The show wove together a visual chronicle of intersections between folk magic, alchemy, and its modern inheritor—biotechnology. Through a feminist and queer lens, it traced how the gendered persecution of witches and the medicalized (mis)treatment of bodies have long been entwined. This perspective foregrounded not only women’s experiences but also those of anyone living outside normative social structures—structures that, within Western biomedicine, have remained strikingly consistent over the past four centuries.
The exhibition explored how such bodies have historically been cast as cultural materia magica—their fluids and functions subjected to taboo and surveillance, yet persistently central to the construction of cultural meaning. These tensions were made viscerally present through the artworks and archival materials alike.
This research was supported by a Friends of the Museum artist bursary in 2022, with full exhibition development funded by the Museum of Witchcraft and Magic.
A limited-edition guidebook—based on Hunter’s archival research during the residency—accompanied the exhibition. Printed in an edition of five and hand-bound by museum administrator Fergus Moffat, it is also available as a downloadable PDF from the Museum’s website here.

























PALIMPSEST, 2022
Arcanum Sanguinis: Occult Blood featured Palimpsest, a work produced, performed, and first exhibited during WhiteFeather’s initial residency at the Museum of Witchcraft and Magic. Presented as a work-in-progress on October 31, 2022, Palimpsest was also featured on the Blue Lotus Project Space here.
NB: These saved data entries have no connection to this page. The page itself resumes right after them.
(** The unlinking in [brelse]. *)
Lemma unlink_ring L l1 i l2 b :
  length L = S NBUF -> NoDup (NBUF :: l1 ++ i :: l2) -> Forall (fun z => z < NBUF)%nat (l1 ++ i :: l2) ->
  ring L (l1 ++ i :: l2) -> L !! i = Some b ->
  let L' := alter (set_next (next b)) (prev b) (alter (set_prev (prev b)) (next b) L) in
  ring L' (l1 ++ l2) /\ map bcore L' = map bcore L.
Proof using Type.
  intros Hl Hnd HF Hr Hb L'.
  assert (next b = nxf L i /\ prev b = pvf L i) as [Hn Hp] by (unfold nxf, pvf; by rewrite Hb).
  pose proof Hr as [H1 H2]%seg_app.
  pose proof (seg_ends _ _ _ _ _ H1) as [_ Hp1]. pose proof (seg_ends _ _ _ _ _ H2) as [Hn2 _].
  apply Forall_app in HF as [HF1 HF2]. apply Forall_cons in HF2 as [_ HF2].
  assert (next b < length L)%nat as Hnl.
  { rewrite Hn, Hn2, Hl. destruct l2 as [|z l2]; simpl; [lia|].
    apply Forall_cons in HF2 as [Hz _]. lia. }
  assert (prev b < length L)%nat as Hpl.
  { rewrite Hp, Hp1, Hl. unfold last_of. destruct l1 as [|z l1 _] using rev_ind; simpl; [lia|].
    rewrite last_last. apply Forall_app in HF1 as [_ HF1].
    apply Forall_cons in HF1 as [Hz _]. lia. }
  split; [|unfold L'; by rewrite !bcore_alter].
  pose proof (ring_unlink _ _ _ _ _ _ Hnd Hr) as Hu.
  eapply seg_ext; [| |exact Hu]; intros z _; unfold L'.
  - rewrite nxf_set_next by (by rewrite length_alter). rewrite Hn, Hp.
    apply fupd_ext. by rewrite nxf_keep.
  - rewrite pvf_keep by done. rewrite pvf_set_prev by done. by rewrite Hn, Hp.
Qed.

(** Releasing a held buffer, whose contents are dirty or on the disk, makes it the
    most recently used one. *)
Lemma brelse_spec s V H D bn i :
  cache s l V H D -> H !! bn = Some i -> (bn ∈ D) \/ V !! bn = memdisk s !! bn ->
  exists L l', brelse i s = Ok (tt, set_bufs L s) /\ l' ≡ₚ l /\ head l' = Some i /\
    cache (set_bufs L s) l' V (delete bn H) D.
Proof using Type.
  intros Hc HH Hclean. pose proof (c_held _ _ _ _ _ Hc _ _ HH) as Hi.
  destruct (caches_at _ _ _ _ _ _ Hc Hi) as (b & Hb & Hd & Hbn & Hilt & HVb & Hf & Hl).
  rewrite decide_True in Hl by done. destruct Hl as [Hl Hr].
  pose proof (cache_ring_all _ _ _ _ Hc) as [HF _].
  set (b' := set_refcnt 0 (set_lock None b)). set (s1 := setb i b' s).
  assert (cache s1 l V (delete bn H) D) as Hc1.
  { eapply cache_change; [exact Hc|].
    apply (Change _ _ _ _ _ _ _ _ i b b'); simpl; rewrite ?Hbn; try done.
    - apply Hc.
    - apply Hc.
    - right. simpl. rewrite Hbn. split_and!; [done|done|done|].
      rewrite decide_False; [done|]. by rewrite lookup_delete_eq.
    - by left.
    - intros k Hk. by rewrite lookup_delete_ne.
    - intros j. by rewrite lookup_delete_eq.
    - intros HD _. by destruct Hclean. }
  assert (bufs s1 !! i = Some b') as Hb1 by (by apply (setb_at i b' b s)).
  apply (c_all _ _ _ _ _ Hc) in Hilt as Hin.
  apply list_elem_of_split in Hin as (l1 & l2 & Hsplit).
  assert (NoDup (NBUF :: l1 ++ i :: l2)) as Hnd.
  { rewrite <- Hsplit. apply NoDup_cons. split; [|apply Hc].
    intros Hx%(c_all _ _ _ _ _ Hc). lia. }
  pose proof (c_ring _ _ _ _ _ Hc1) as Hr1. rewrite Hsplit in Hr1.
  pose proof HF as HF1. rewrite Hsplit in HF1.
  destruct (unlink_ring (bufs s1) l1 i l2 b' (c_len _ _ _ _ _ Hc1) Hnd HF1 Hr1 Hb1)
    as [Hr2 Hcore2].
  set (L2 := alter (set_next (next b')) (prev b') (alter (set_prev (prev b')) (next b') (bufs s1))) in *.
  set (s2 := set_bufs L2 (set_bcache_lock true s)).
  destruct (link_front_spec s2 i (l1 ++ l2)) as (L3 & Hrun & Hr3 & Hcore3).
  - apply (f_equal length) in Hcore2. rewrite !length_map in Hcore2.
    change (length L2 = S NBUF). rewrite Hcore2. apply Hc1.
  - apply NoDup_cons in Hnd as [Hh Hnd]. apply NoDup_cons. split.
    + intros Hx. apply Hh. set_solver.
    + apply (NoDup_Permutation_proper (l1 ++ i :: l2)); [solve_Permutation|done].
  - done.
  - apply Forall_app in HF1 as [? HF2]. apply Forall_cons in HF2 as [_ ?]. by apply Forall_app.
  - exact Hr2.
  - exists L3, (i :: l1 ++ l2). split_and!.
    + unfold brelse. rewrite (bind_ok _ _ _ _ _ (holdingsleep_run i b s Hb)).
      rewrite bool_decide_true by done. cbn [negb]. unfold releasesleep.
      rewrite (bind_ok _ _ _ _ _ (updb_at i _ b s Hb)).
      rewrite (bind_ok _ _ _ _ _ (acquire_run (setb i _ s) (c_lock _ _ _ _ _ Hc))).
      set (s0 := set_bcache_lock true _).
      assert (bufs s0 !! i = Some (set_lock None b)) as Hb0 by (by apply (setb_at i _ b s)).
      rewrite (bind_ok _ _ _ _ _ (updb_at i _ _ s0 Hb0)).
      change (refcnt (set_lock None b)) with (refcnt b). rewrite Hr. change (w32 (1 - 1)) with 0.
      change (set_refcnt 0 (set_lock None b)) with b'.
      rewrite (bind_ok _ _ _ _ _ (getb_run i _ _ (setb_at i b' _ s0 Hb0))).
      cbn [refcnt b' set_refcnt]. rewrite Z.eqb_refl. cbn [when]. unfold updb. mrun.
      assert (set_bufs (alter (set_next (prev b')) (prev b') (bufs s0)) s0 = s0 -> True) as _ by done.
      match goal with |- (link_front i ≫= _) ?x = _ => assert (x = s2) as -> end.
      { unfold s2, L2, s1, setb, s0. simpl. by rewrite list_insert_insert_eq. }
      rewrite (bind_ok _ _ _ _ _ Hrun). rewrite release_run by done.
      do 2 f_equal. unfold s2. pose proof (c_lock _ _ _ _ _ Hc) as Hlk.
      destruct s; simpl in *. by rewrite Hlk.
    + rewrite Hsplit. solve_Permutation.
    + done.
    + apply (cache_pointers s1 _ l _ _ _ _ Hc1); simpl; try done.
      * by rewrite Hcore3.
      * rewrite Hsplit. solve_Permutation.
      * apply Hc.
Qed.
End Ops.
Palimpsest draws from historical accounts of witchcraft accusations and convictions found in the Museum’s rare books collection. These early 17th-century texts, typically inaccessible due to their fragility, are reanimated through textile and video. In both the sculptural textile piece and accompanying video performance, select pages from these texts are transferred—either onto translucent silk, forming tactile "ghost pages," or layered into the video itself as ephemeral overlays.
The silk cloth is stitched and shaped into a dress-like form using chaotic, unravelling smocking—a decorative bunched-stitch technique developed in medieval England. This invocation of dress symbolically inscribes the legacy of witchcraft persecution onto (predominantly) female bodies.
Video segments document the performative making of the work in and around Boscastle, revealing the embodied labour behind the piece. Additional digital collages and performance videos, developed in tandem as part of the research process, are included as artifacts of making and method.